▶

(** A journal frame is the log's frame of its number, without the bus. *)
Definition in_log (sf : Z * journalFrame) : Prop :=
  sf.1 <> 0 -> exists x, log sf.1 = Some x /\
    sf.2 = mkJournalFrame (re_Timestamp x) (re_Header x) (re_RawData x).

Record file_law (f : JournalFile) : Prop := {
  fl_frames : Forall in_log (jf_frames f);
  fl_seek : forall s rest, jf_seek f s = Some rest -> Forall in_log rest
}.

Definition journal_law (j : option journalState) : Prop :=
  match j with
  | None => True
  | Some j => Forall file_law (jFiles j) /\ Forall in_log (default [] (jReader j))
  end.

(** The bus a read of number [s] shows the filter, while the ring starts at [tl]:
    the frame's own, or none for a number the ring has lost, which the journal
    gives back without its bus. *)
Definition seen_bus (tl s : Z) (x : ringEntry) : string := if s <? tl then "" else re_Bus x.

(** The filter does not let the log's frame [s] through, as it was seen. *)
Definition skipped (tl : Z) (f : option resolvedFilter) (s : Z) : Prop :=
  exists x, log s = Some x /\ resolved_matches f (seen_bus tl s x) (re_Header x) = false.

◀

## TASK DETAILS
Filter the entries and keep only the lines holding "Prop".

## ANSWER
Definition in_log (sf : Z * journalFrame) : Prop :=
Record file_law (f : JournalFile) : Prop := {
Definition journal_law (j : option journalState) : Prop :=
Definition skipped (tl : Z) (f : option resolvedFilter) (s : Z) : Prop :=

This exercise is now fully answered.